Immobile, les bras serrés sur sa poitrine, les yeux voilés par les paupières, Clément ne trahissait plus, même par un signe, ce qui se passait en lui.
Devant son silence, presque effrayant, Marcel poursuivit:
—«D’ailleurs, moi ... qu’on m’arrête, qu’on me condamne ... quoi!... ma vie est finie ... Tandis que toi ...»
Fontès leva les yeux. La pensée, chez cet homme, était si forte, qu’elle rayonnait parfois au-dessus des plus violentes émotions. L’idée, en ce moment, surmonta tout:
—«On ne me condamnerait pas plus que toi,» dit-il, «si j’accomplissais l’acte nécessaire. Cette société si lâche, et qui a tellement peur de la mort, peur de prendre la responsabilité de la mort, a la plus plate considération pour l’homme qui ose tuer. Elle admet le meurtre conjugal, le meurtre passionnel, le meurtre philosophique. Le moindre prétexte lui suffit pour acquitter celui qui tue. Oui, cette société qui, presque sûrement, laisserait la vie à l’assassin de Louisette, justifiera sa mort si l’un de nous, toi ou moi, nous nous substituons à sa pauvre justice. Elle, qui n’a plus de force, reconnaît notre droit à la force. Marcel, ne pensons pas à ses jugements dérisoires. N’écoutons que notre conscience.

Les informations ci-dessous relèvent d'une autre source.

Lemma mark_get held ss b i :
  get (mark held ss b) i =
  if decide (schedule_id b = i) then
    s ← get ss i;
    Some (from_option (fun a => with_pending (Some (mkCheckpoint b (a_last_fire a))) s) s
            (find_map (fun a => if String.eqb (a_schedule_id a) i then Some a else None) held))
  else get ss i.
Proof.
  unfold mark. destruct (get ss (schedule_id b)) as [s|] eqn:Eg.
  2:{ case_decide as Hd; [|done]. subst i. by rewrite Eg. }
  destruct (find_map _ held) as [a|] eqn:Ef.
  2:{ case_decide as Hd; [|done]. subst i. by rewrite Eg, Ef. }
  unfold update; cbn [fst]. apply get_id in Eg as Hid. destruct Hid as [Hid _].
  rewrite get_update_first by done. cbn. rewrite Hid. case_decide as Hd; [|done].
  subst i. by rewrite Eg, Ef.
Qed.

Lemma filter_key_nil {A} (key : A -> string) i (l : list A) :
  filter (fun a => key a = i) l = [] -> i ∉ key <$> l.
Proof.
  intros Hf (a & -> & Ha)%list_elem_of_fmap. assert (a ∈ filter (fun b => key b = key a) l)
    by (by apply list_elem_of_filter). rewrite Hf in H. by apply not_elem_of_nil in H.
Qed.
Lemma find_map_key {A} (key : A -> string) i (l : list A) a :
  filter (fun x => key x = i) l = [a] ->
  find_map (fun x => if String.eqb (key x) i then Some x else None) l = Some a.
Proof.
  induction l as [|x l IH]; [done|]. rewrite filter_cons. cbn.
  destruct (String.eqb_spec (key x) i) as [Hk|Hk].
  - rewrite decide_True by done. by intros [= -> _].
  - rewrite decide_False by done. exact IH.
Qed.

(** Starting recovery settles each schedule's own outcome. *)
Lemma start_one ss s now :
  NoDup (id <$> ss) -> Forall pending_ok ss -> s ∈ ss -> is_one_time (trigger s) = false ->
  let '(plan, _, ss') := start_recovery ss now in
  mine (id s) plan = work_of (outcome now s) /\ get ss' (id s) = Some (settled (outcome now s) s).
Proof.
  intros Hnd Hok Hs Hot. unfold start_recovery.
  destruct (recover_missed_concat ss now) as [Hb Ha]. rewrite list.Forall_forall in Hok.
  pose proof (not_one_time _ _ Hnd Hs Hot) as Hids.
  set (plan := retain (one_time_ids ss) (recover_missed ss now)).
  assert (Hpb : mine (id s) plan = work_of (outcome now s)).
  { unfold mine, plan, retain; cbn [batches].
    rewrite (filter_filter_key schedule_id (fun i => i ∉ one_time_ids ss) (HP := ltac:(intros ?; apply _))).
    rewrite decide_True, Hb by done. apply (filter_concat_key schedule_id (fun s => work_of (outcome now s)) id); [done| |done].
    intros a Hin. by apply work_ids, Hok. }
  assert (Hpa : filter (fun a => a_schedule_id a = id s) (advances plan) = advances_of (id s) (outcome now s)).
  { unfold plan, retain; cbn [advances].
    rewrite (filter_filter_key a_schedule_id (fun i => i ∉ one_time_ids ss) (HP := ltac:(intros ?; apply _))).
    rewrite decide_True, Ha by done.
    apply (filter_concat_key a_schedule_id (fun s => advances_of (id s) (outcome now s)) id); [done| |done].
    intros a _. apply advance_ids. }
  split; [exact Hpb|].
  set (held := filter (fun a => a_schedule_id a ∈ schedule_id <$> batches plan) (advances plan)).
  set (rest := filter _ (advances plan)).
  rewrite (fold_get (mark held) schedule_id (fun b o => x ← o;
    Some (from_option (fun a => with_pending (Some (mkCheckpoint b (a_last_fire a))) x) x
            (find_map (fun a => if String.eqb (a_schedule_id a) (id s) then Some a else None) held))))
    by (intros; apply mark_get).
  rewrite (fold_get (fun ss a => update_last_fire ss (a_schedule_id a) (a_last_fire a)) a_schedule_id
    (fun a o => bump (a_last_fire a) <$> o)) by (intros; apply get_update_last_fire).
  rewrite (get_elem _ _ Hnd Hs). unfold mine in Hpb. rewrite Hpb. unfold rest.
  rewrite (filter_filter_key a_schedule_id (fun i => i ∉ schedule_id <$> batches plan) (HP := ltac:(intros ?; apply _))), Hpa.
  assert (Hheld : filter (fun a => a_schedule_id a = id s) held
    = if decide (id s ∈ schedule_id <$> batches plan) then advances_of (id s) (outcome now s) else [])
    by (unfold held; rewrite (filter_filter_key a_schedule_id (fun i => i ∈ schedule_id <$> batches plan)
        (HP := ltac:(intros ?; apply _))); by rewrite Hpa).
  destruct (outcome now s) as [|t|b t]; cbn [work_of advances_of settled] in *.
  - by destruct (decide (id s ∉ schedule_id <$> batches plan)).
  - rewrite decide_True by (by apply (filter_key_nil schedule_id)). done.
  - assert (Hin : id s ∈ schedule_id <$> batches plan).
    { assert (b ∈ filter (fun b => schedule_id b = id s) (batches plan)) as [<- ?]%list_elem_of_filter
        by (rewrite Hpb; left). by apply list_elem_of_fmap_2. }
    rewrite decide_False by (by intros ?). rewrite decide_True in Hheld by done.
    cbn [fold_left mbind option_bind fmap option_fmap option_map].
    by rewrite (find_map_key _ _ _ _ Hheld).
Qed.
End store.

(** ** Theorems *)
Section theorems.
Context `{CL : ChronoLaws} `{KL : CronerLaws} {J : Type}.
Implicit Types (s : Schedule J) (ss : list (Schedule J)).

(** Where recovery counts from; [None] for a never-fired interval. *)
Definition cursor_of s : option Z :=
  match last_fire s with
  | Some last => Some last
  | None => if is_cron (trigger s) then Some (created_at s) else None
  end.
(* ===== verification/Effect.v ===== *)
(** * Operations with a state and an error

    [async fn op(&self, ...) -> Result<A, E>] over stores whose state is
    threaded explicitly: what an operation did before it failed stays done.
    [wp c Q s] says that [c], run in [s], ends in a state and a result of which
    [Q] holds; its rules follow the code.  An operation that fails because the
    system under it does takes the failure from a list of the failures to come. *)
From S2P Require Import Prelude.

Definition Eff (S E A : Type) : Type := S -> S * Result E A.

#[export] Instance Eff_ret S E : MRet (Eff S E) := fun A a s => (s, Ok a).
#[export] Instance Eff_bind S E : MBind (Eff S E) :=
  fun A B k c s => match c s with (s', Ok a) => k a s' | (s', Err e) => (s', Err e) end.
#[export] Instance Eff_fmap S E : FMap (Eff S E) := fun A B f c s => let '(s', r) := c s in (s', f <$> r).

Definition fail {S E A} (e : E) : Eff S E A := fun s => (s, Err e).
(** [?] on a value, [map_err] on a call, and a call whose result is inspected. *)
Definition lift {S E A} (r : Result E A) : Eff S E A := fun s => (s, r).
Definition eff_map_err {S E F A} (f : E -> F) (c : Eff S E A) : Eff S F A :=
  fun s => let '(s', r) := c s in (s', map_err f r).
Definition attempt {S E F A} (c : Eff S E A) : Eff S F (Result E A) :=
  fun s => let '(s', r) := c s in (s', Ok r).

(** [for x in l { f(x)?; }]. *)
Fixpoint for_each {S E A} (f : A -> Eff S E unit) (l : list A) : Eff S E unit :=
  match l with [] => mret tt | x :: l => f x ;; for_each f l end.

Lemma for_each_ext {S E A} (f g : A -> Eff S E unit) l s :
  (forall a s, f a s = g a s) -> for_each f l s = for_each g l s.
Proof.
  intros Hfg. revert s. induction l as [|a l IH]; intros s; [done|]. cbn. unfold mbind, Eff_bind. rewrite Hfg.
  by destruct (g a s) as [s' []].
Qed.

(** A call on one part of the state. *)
Definition zoom {S T E A} (get : S -> T) (put : T -> S -> S) (c : Eff T E A) : Eff S E A :=
  fun s => let '(t, r) := c (get s) in (put t s, r).

Definition wp {S E A} (c : Eff S E A) (Q : S -> Result E A -> Prop) (s : S) : Prop := Q (c s).1 (c s).2.

Section wp.
Context {S E : Type}.
Implicit Types s : S.

Lemma wp_ret {A} (a : A) (Q : S -> Result E A -> Prop) s : Q s (Ok a) -> wp (mret a) Q s.
Proof. done. Qed.
Lemma wp_fail {A} (e : E) (Q : S -> Result E A -> Prop) s : Q s (Err e) -> wp (fail e) Q s.
Proof. done. Qed.
Lemma wp_lift {A} (r : Result E A) (Q : S -> Result E A -> Prop) s : Q s r -> wp (lift r) Q s.
Proof. done. Qed.
Lemma wp_mono {A} (c : Eff S E A) (P Q : S -> Result E A -> Prop) s :
  wp c P s -> (forall s' r, P s' r -> Q s' r) -> wp c Q s.
Proof. unfold wp. auto. Qed.
Lemma wp_bind {A B} (c : Eff S E A) (k : A -> Eff S E B) Q s :
  wp c (fun s' r => match r with Ok a => wp (k a) Q s' | Err e => Q s' (Err e) end) s -> wp (c ≫= k) Q s.
Proof. unfold wp, mbind, Eff_bind. by destruct (c s) as [s' []]. Qed.
Lemma wp_fmap {A B} (f : A -> B) (c : Eff S E A) (Q : S -> Result E B -> Prop) s :
  wp c (fun s' r => Q s' (f <$> r)) s -> wp (f <$> c) Q s.
Proof. unfold wp, fmap, Eff_fmap. by destruct (c s). Qed.
Lemma wp_map_err {F A} (f : F -> E) (c : Eff S F A) Q s :
  wp c (fun s' r => Q s' (map_err f r)) s -> wp (eff_map_err f c) Q s.
Proof. unfold wp, eff_map_err. by destruct (c s). Qed.
Lemma wp_attempt {F A} (c : Eff S F A) (Q : S -> Result E (Result F A) -> Prop) s :
  wp c (fun s' r => Q s' (Ok r)) s -> wp (attempt c) Q s.
Proof. unfold wp, attempt. by destruct (c s). Qed.
Lemma wp_zoom {T A} get put (c : Eff T E A) (Q : S -> Result E A -> Prop) s :
  wp c (fun t r => Q (put t s) r) (get s) -> wp (zoom get put c) Q s.
Proof. unfold wp, zoom. by destruct (c (get s)). Qed.
Lemma wp_pair {A} (c : Eff S E A) (Q : S -> Result E A -> Prop) s : wp c Q s -> let '(s', r) := c s in Q s' r.
Proof. unfold wp. by destruct (c s). Qed.
Lemma wp_eq {A} (c : Eff S E A) (Q : S -> Result E A -> Prop) s s' r : c s = (s', r) -> wp c Q s -> Q s' r.
Proof. unfold wp. by intros ->. Qed.
End wp.
(* ===== verification/Transcript.v ===== *)
(** * JSONL transcripts

    Models [crates/hf-storage/src/transcript.rs] and [transcript_display.rs]
    over a file system whose calls can fail.  A failed write leaves a prefix of
    what was written, which is also what a crash in the middle of an append
    leaves; [rename] is atomic.  The write lock makes each operation of a store
    run by itself, so operations are a sequence.  JSON is an interface. *)
From S2P Require Import Prelude Effect SessionCore.

(** ** The file system *)

(** The failures to come: [None] lets a call succeed, [Some (n, e)] fails it
    with the error text [e] after [n] bytes; after the list every call succeeds. *)
Record Fs := mkFs {
  files : gmap string bytes;
  faults : list (option (nat * string));
}.

Definition io {A} (partial : nat -> gmap string bytes -> gmap string bytes)
    (run : gmap string bytes -> gmap string bytes * A) : Eff Fs string A :=
  fun s =>
    match faults s with
    | Some (n, e) :: rest => (mkFs (partial n (files s)) rest, Err e)
    | rest => let '(f, a) := run (files s) in (mkFs f (tail rest), Ok a)
    end.
Definition unchanged : nat -> gmap string bytes -> gmap string bytes := fun _ f => f.
Definition content (p : string) (f : gmap string bytes) : bytes :=
  match f !! p with Some b => b | None => [] end.

Definition create_dir_all : Eff Fs string unit := io unchanged (fun f => (f, tt)).
(** [OpenOptions]: [create(true).append(true)], [create(true).truncate(true)]. *)
Definition open_append (p : string) : Eff Fs string unit :=
  io unchanged (fun f => (<[p := content p f]> f, tt)).
Definition open_truncate (p : string) : Eff Fs string unit := io unchanged (fun f => (<[p := []]> f, tt)).
Definition file_open (p : string) : Eff Fs string unit := io unchanged (fun f => (f, tt)).
Definition file_len (p : string) : Eff Fs string nat := io unchanged (fun f => (f, length (content p f))).
Definition file_seek (p : string) : Eff Fs string unit := io unchanged (fun f => (f, tt)).
Definition read_last_byte (p : string) : Eff Fs string (option Ascii.ascii) :=
  io unchanged (fun f => (f, list.last (content p f))).
Definition read_to_end (p : string) : Eff Fs string bytes := io unchanged (fun f => (f, content p f)).
Definition write_all (p : string) (b : bytes) : Eff Fs string unit :=
  io (fun n f => <[p := content p f ++ take n b]> f) (fun f => (<[p := content p f ++ b]> f, tt)).
(** [sync_all] and [flush] report a buffered write that failed: of the last
    [pending] bytes written, [n] reached the file. *)
Definition sync_all (p : string) (pending : nat) : Eff Fs string unit :=
  io (fun n f => let b := content p f in <[p := take (length b - (pending - n)) b]> f) (fun f => (f, tt)).
Definition rename (from to : string) : Eff Fs string unit :=
  io unchanged (fun f => (<[to := content from f]> (delete from f), tt)).
(** The directory of the files. *)
Definition open_dir : Eff Fs string unit := io unchanged (fun f => (f, tt)).
Definition sync_dir : Eff Fs string unit := io unchanged (fun f => (f, tt)).

(** ** Names *)
Inductive Kind := Context | Display.
Definition is_ascii_alphanumeric (c : Ascii.ascii) : bool :=
  let n := code c in
  ((48 <=? n) && (n <=? 57)) || ((65 <=? n) && (n <=? 90)) || ((97 <=? n) && (n <=? 122)).
Definition stem_char (c : Ascii.ascii) : bool :=
  is_ascii_alphanumeric c || (code c =? 45) || (code c =? 95).
Definition transcript_file_stem (i : SessionId) : Result SessionError string :=
  if (String.length i =? 0)%nat || (128 <? String.length i)%nat
     || negb (forallb stem_char (String.list_ascii_of_string i))
  then Err (TranscriptError "invalid session identifier for transcript storage")
  else Ok i.
Definition suffix (k : Kind) : string := match k with Context => ".jsonl" | Display => ".display.jsonl" end.
(** The words the two stores' error texts differ in. *)
Definition kind_word (k : Kind) : string := match k with Context => "" | Display => "display " end.

(** ** Reading: [read_until] cuts after each LF *)
Fixpoint records (cur b : bytes) : list bytes :=
  match b with
  | [] => match cur with [] => [] | _ => [cur] end
  | c :: b => if bool_decide (c = LF) then (cur ++ [LF]) :: records [] b else records (cur ++ [c]) b
  end.
Definition is_ascii_whitespace (c : Ascii.ascii) : bool :=
  let n := code c in (n =? 32) || (n =? 9) || (n =? 10) || (n =? 12) || (n =? 13).

(** [serde_json] on [Message]: [to_string] and [from_slice]. *)
Class Json (M : Type) := {
  to_string : M -> Result string bytes;
  from_slice : bytes -> option M;
}.
(** What the stores rely on: a message is a JSON object, written without line
    feeds; a proper prefix of it is not one; white space after it is ignored. *)
Class JsonLaws (M : Type) `{Json M} := {
  json_total m : exists l, to_string m = Ok l;
  json_roundtrip m l : to_string m = Ok l -> from_slice l = Some m;
  json_no_lf m l : to_string m = Ok l -> LF ∉ l;
  json_prefix m l p : to_string m = Ok l -> p `prefix_of` l -> p <> l -> from_slice p = None;
  json_newline b : from_slice (b ++ [LF]) = from_slice b;
  json_blank b : forallb is_ascii_whitespace b = true -> from_slice b = None;
}.

Section transcript.
Context {M : Type} `{Json M} (base_dir : string).

Definition transcript_path (k : Kind) (i : SessionId) : Result SessionError string :=
  stem ← transcript_file_stem i; Ok (base_dir +:+ "/" +:+ stem +:+ suffix k).
Definition ensure_dir (k : Kind) : Eff Fs SessionError unit :=
  eff_map_err (fun e => TranscriptError ("create " +:+ kind_word k +:+ "transcript dir: " +:+ e)) create_dir_all.

Definition ensure_record_separator (p : string) : Eff Fs string unit :=
  len ← file_len p;
  if (len =? 0)%nat then mret tt
  else
    file_seek p;;
    last_byte ← read_last_byte p;
    if bool_decide (last_byte = Some LF) then mret tt else write_all p [LF].

Definition append_line (k : Kind) (i : SessionId) (m : M) : Eff Fs SessionError unit :=
  p ← lift (transcript_path k i);
  ensure_dir k;;
  line ← lift (map_err (fun e => TranscriptError ("serialize message: " +:+ e)) (to_string m));
  let line := line ++ [LF] in
  eff_map_err (fun e => TranscriptError ("open " +:+ kind_word k +:+ "transcript file " +:+ p +:+ ": " +:+ e))
    (open_append p);;
  eff_map_err (fun e => TranscriptError ("separate " +:+ kind_word k +:+ "transcript tail: " +:+ e))
    (ensure_record_separator p);;
  eff_map_err (fun e => TranscriptError ("write to " +:+ kind_word k +:+ "transcript: " +:+ e))
    (write_all p line);;
  eff_map_err (fun e => TranscriptError
      ((match k with Context => "sync transcript: " | Display => "flush display transcript: " end) +:+ e))
    (sync_all p (length line)).

(** The closure is a fold; unparseable records are skipped. *)
Definition visit_record {A} (visit : A -> M -> A) (acc : A) (line : bytes) : A :=
  if forallb is_ascii_whitespace line then acc
  else match from_slice line with Some m => visit acc m | None => acc end.
Definition visit_messages_from_file {A} (p : string) (visit : A -> M -> A) (acc : A) : Eff Fs SessionError A :=
  eff_map_err (fun e => TranscriptError ("open transcript " +:+ p +:+ ": " +:+ e)) (file_open p);;
  b ← eff_map_err (fun e => TranscriptError ("read line: " +:+ e)) (read_to_end p);
  mret (fold_left (visit_record visit) (records [] b) acc).

Definition read_messages_from_file (p : string) : Eff Fs SessionError (list M) :=
  visit_messages_from_file p (fun l m => l ++ [m]) [].
Definition count_messages_from_file (p : string) : Eff Fs SessionError nat :=
  visit_messages_from_file p (fun n _ => S n) O.
Definition ring_push (count : nat) (ring : list M) (m : M) : list M :=
  (if (length ring =? count)%nat then tail ring else ring) ++ [m].
Definition read_last_messages_from_file (p : string) (count : nat) : Eff Fs SessionError (list M) :=
  if (count =? 0)%nat then mret [] else visit_messages_from_file p (ring_push count) [].

(** [if !path.exists() { return Ok(default) }]. *)
Definition if_exists {A} (p : string) (a : A) (c : Eff Fs SessionError A) : Eff Fs SessionError A :=
  fun s => match files s !! p with None => (s, Ok a) | Some _ => c s end.

Definition read_transcript (k : Kind) (i : SessionId) : Eff Fs SessionError (list M) :=
  p ← lift (transcript_path k i); if_exists p [] (read_messages_from_file p).
Definition read_last (k : Kind) (i : SessionId) (count : nat) : Eff Fs SessionError (list M) :=
  p ← lift (transcript_path k i); if_exists p [] (read_last_messages_from_file p count).
Definition message_count (k : Kind) (i : SessionId) : Eff Fs SessionError nat :=
  p ← lift (transcript_path k i); if_exists p O (count_messages_from_file p).

Definition tmp_path (p : string) : string := p +:+ ".tmp".
Definition durable_rewrite (p : string) (b : bytes) : Eff Fs SessionError unit :=
  eff_map_err (fun e => TranscriptError ("open temp transcript: " +:+ e)) (open_truncate (tmp_path p));;
  eff_map_err (fun e => TranscriptError ("write temp transcript: " +:+ e)) (write_all (tmp_path p) b);;
  eff_map_err (fun e => TranscriptError ("sync temp transcript: " +:+ e)) (sync_all (tmp_path p) (length b));;
  eff_map_err (fun e => TranscriptError ("rename temp transcript: " +:+ e)) (rename (tmp_path p) p);;
  dir ← attempt open_dir;
  match dir with
  | Ok _ => attempt sync_dir;; mret tt
  | Err _ => mret tt
  end.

—Alors?...» proféra Barbery, dans un souffle frémissant. Et il lui étreignit le bras avec des doigts si nerveux qu’il lui fit mal.
Fontès le considéra en silence. Les yeux de son frère de lait enfonçaient dans les siens une interrogation terrible.
—«Non, Marcel, non!...» prononça enfin Clément.
L’ouvrier recula, livide, tragique, un blasphème aux lèvres.